Some states, localities and various large restaurant chains are already doing their own forms of menu labeling. The 1990 Nutrition Labeling and Education Act, the law establishing nutrition labeling on most foods, did not cover nutrition labeling for restaurants and other ready-to-eat foods. In the years that followed, states and cities created their own labeling requirements for such foods. These federal standards will help avoid situations in which a chain restaurant subject to the federal requirements has to meet different requirements in different states.

The FDA considered more than 1,100 comments from stakeholders and consumers in developing these rules. In response to comments, the FDA narrowed the scope of foods covered by the rule to more clearly focus on restaurant-type food, made other adjustments such as ensuring the flexibility for multi-serving dishes like pizza to be labeled by the slice rather than as a whole pie, and provided establishments additional time to comply with the rule.

In addition, the menu labeling final rule now includes certain alcoholic beverages served in covered food establishments and listed on the menu, but still provides flexibility in how establishments meet this provision. The majority of comments supported including alcohol because of the impact on public health. The menu labeling rule also includes food facilities in entertainment venue chains such as movie theaters and amusement parks.

Restaurants and similar retail food establishments will have one year to comply with the menu labeling requirements.

To help consumers understand the significance of the calorie information in the context of a total daily diet, under the rule, menus and menu boards will include the statement:

“2,000 calories a day is used for general nutrition advice, but calorie needs vary.”

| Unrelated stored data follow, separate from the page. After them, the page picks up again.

Lemma timeout_remove_spec s V a T D b c n xs ys Q :
  lists_rep (st_lists s) V -> timeout_rep s V a T D b -> half V a c = xs ++ n :: ys ->
  (forall s' V', V' = <[TimeoutHalf a c := xs ++ ys]> V ->
     lists_rep (st_lists s') V' -> timeout_rep s' V' a T D b ->
     (exists us vs, pending V a b = us ++ n :: vs /\ pending V' a b = us ++ vs) ->
     link_frame (st_lists s) (st_lists s') n None -> timeout_frame s s' a ->
     st_wake s' = st_wake s -> Q HR_OK s') ->
  wp (hr_timeout_list_remove (Some a) (Some n)) Q s.
Proof.
  intros Rep TR Hc K. unfold hr_timeout_list_remove. wp_step. wp_step.
  pose proof (tr_half _ _ _ _ _ _ TR c) as Hl. rewrite Hc in Hl.
  rewrite (proj2 (rep_member_iff _ _ Rep n _ _ Hl)) by set_solver.
  rewrite (tr_current _ _ _ _ _ _ TR), (tr_overflow _ _ _ _ _ _ TR).
  assert (bool_decide (Some (TimeoutHalf a c) <> Some (TimeoutHalf a b)) &&
          bool_decide (Some (TimeoutHalf a c) <> Some (TimeoutHalf a (negb b))) = false) as ->.
  { rewrite andb_false_iff, !bool_decide_eq_false.
    destruct (decide (c = b)) as [->|]; [left; tauto|]. assert (c = negb b) as -> by (by destruct b, c).
    right; tauto. }
  wp_step. wp_step.
  apply (hr_list_remove_spec (st_lists s) V (TimeoutHalf a c) n Rep xs ys); [done|]. intros h' Rep' F.
  wp_step. rewrite bool_decide_true by done. wp_steps.
  set (s' := set_timeout_count a _ _).
  destruct (timeout_rep_remove s s' V a T D b c n xs ys TR Hc) as [TR' HP]; [|done|].
  { unfold s', set_timeout_count. rewrite timeout_at_set_timeout, decide_True by done.
    rewrite timeout_at_set_lists. f_equal. apply u32_small. rewrite (tr_count _ _ _ _ _ _ TR).
    pose proof (tr_small _ _ _ _ _ _ TR). pose proof (half_pending_length V a b c) as HL.
    rewrite Hc, length_app in HL. simpl in HL. unfold UINT32_MAX, SIZE_MAX in *. lia. }
  apply (K s' _ eq_refl); try done. constructor; try done. intros d Hd.
  unfold s', set_timeout_count. by rewrite timeout_at_set_timeout, decide_False.
Qed.

(** ** Advancing the clock *)

(** The effect of the loop on the links: the moved nodes [ms] end in [e]. *)
Record moved_frame (h h' : lmem) (ms : list node_addr) (e : list_addr) : Prop := {
  mf_list : forall p, li h' p = if decide (p ∈ PNode <$> ms) then Some e else li h p;
  mf_owner : forall p, ow h' p = ow h p;
}.

Lemma moved_frame_step h h1 h2 h3 n e ms :
  link_frame h h1 n None -> link_frame h1 h2 n (Some e) -> moved_frame h2 h3 ms e ->
  moved_frame h h3 (n :: ms) e.
Proof.
  intros [L1 O1] [L2 O2] [L3 O3]. split; intros p.
  - rewrite L3, L2, L1, fmap_cons, (decide_ext (p ∈ _ :: _) (p = PNode n \/ p ∈ PNode <$> ms)) by apply elem_of_cons.
    repeat case_decide; tauto.
  - by rewrite O3, O2, O1.
Qed.

Lemma advance_loop_spec a c e now : (forall d, e <> TimeoutHalf a d) ->
  forall ys es s V fuel Q,
  lists_rep (st_lists s) V -> V !! TimeoutHalf a c = Some ys -> V !! e = Some es ->
  current (timeout_at s a) = Some (TimeoutHalf a c) -> (length ys <= fuel)%nat ->
  Z.of_nat (length ys) + Z.of_nat (length es) <= SIZE_MAX ->
  Z.of_nat (length ys) <= timeout_count (timeout_at s a) <= SIZE_MAX ->
  (forall s', lists_rep (st_lists s') (<[e := es ++ due (wake_at s) now ys]>
                 (<[TimeoutHalf a c := not_due (wake_at s) now ys]> V)) ->
     moved_frame (st_lists s) (st_lists s') (due (wake_at s) now ys) e ->
     st_wake s' = st_wake s -> timeout_frame s s' a ->
     timeout_at s' a = mk_hr_timeout_list (current (timeout_at s a)) (overflow (timeout_at s a))
       (last_tick (timeout_at s a))
       (timeout_count (timeout_at s a) - Z.of_nat (length (due (wake_at s) now ys))) -> Q HR_OK s') ->
  wp (timeout_advance_loop fuel a now e (head (PNode <$> ys))) Q s.
Proof.
  intros He. induction ys as [|y ys IH]; intros es s V fuel Q Rep Hc Hes Hcur Hf Hb Hcnt K.
  - assert (wp (retM HR_OK) Q s) as G.
    { apply wp_ret, K; simpl; try done.
      - by rewrite app_nil_r, (insert_id V) by done; rewrite insert_id.
      - destruct (timeout_at s a); simpl. f_equal. lia. }
    by destruct fuel.
  - destruct fuel as [|fuel]; simpl in Hf; [lia|]. simpl in K, Hb, Hcnt.
    cbn [head fmap list_fmap timeout_advance_loop container_of]. wp_step. wp_step.
    destruct (now <? wake_at s y) eqn:Ey.
    { wp_step. apply K; try done; simpl.
      - rewrite app_nil_r, (insert_id V) by done. by rewrite insert_id.
      - destruct (timeout_at s a); simpl. f_equal. lia. }
    rewrite Hcur, (hr_list_next_spec _ _ _ (rep_ring _ _ Rep _ _ Hc) y [] ys eq_refl).
    wp_step. wp_step. apply (hr_list_remove_spec (st_lists s) V (TimeoutHalf a c) y Rep [] ys); [done|].
    intros h1 Rep1 F1. rewrite bool_decide_false by tauto. wp_step. wp_step.
    apply (hr_list_push_back_spec h1 _ e y Rep1 es); [by rewrite lookup_insert_ne| |lia|].
    { rewrite (lf_list _ _ _ _ F1). by rewrite decide_True. }
    intros h2 Rep2 F2. rewrite bool_decide_false by tauto. wp_step. wp_step.
    set (s2 := set_timeout_count a _ _).
    assert (Ht : timeout_at s2 a = mk_hr_timeout_list (current (timeout_at s a)) (overflow (timeout_at s a))
                   (last_tick (timeout_at s a)) (timeout_count (timeout_at s a) - 1)).
    { unfold s2, set_timeout_count. rewrite timeout_at_set_timeout, decide_True by done.
      rewrite !timeout_at_set_lists. f_equal. apply u32_small. unfold UINT32_MAX, SIZE_MAX in *. lia. }
    assert (Hw2 : wake_at s2 = wake_at s) by done.
    apply (IH (es ++ [y]) s2 (<[e := es ++ [y]]> (<[TimeoutHalf a c := ys]> V))).
    + done.
    + rewrite lookup_insert_ne by done. by rewrite lookup_insert_eq.
    + by rewrite lookup_insert_eq.
    + by rewrite Ht.
    + lia.
    + rewrite length_app. simpl. lia.
    + rewrite Ht. simpl. lia.
    + intros s3 Rep3 F3 W3 TF3 Ht3. rewrite Hw2 in *. apply K.
      * rewrite <- app_assoc in Rep3. simpl in Rep3.
        rewrite (insert_insert_ne _ (TimeoutHalf a c) e) in Rep3 by done.
        by rewrite !insert_insert_eq in Rep3.
      * by eapply moved_frame_step.
      * done.
      * destruct TF3 as [P3 R3 O3]. constructor; [done..|]. intros d Hd. rewrite O3 by done.
        unfold s2, set_timeout_count. rewrite timeout_at_set_timeout, decide_False by done. done.
      * rewrite Ht3, Ht. simpl. f_equal. lia.
Qed.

The menu labeling final rule also requires covered establishments to provide, upon consumer request and as noted on menus and menu boards, written nutrition information about total calories, total fat, calories from fat, saturated fat, trans fat, cholesterol, sodium, total carbohydrates, fiber, sugars and protein.

Entities that are not required to comply with the regulation may “volunteer” to comply by registering with FDA.

The vending machine final rule requires operators who own or operate 20 or more vending machines to disclose calorie information for food sold from vending machines, subject to certain exceptions. Vending machine operators will have two years to comply with the requirements.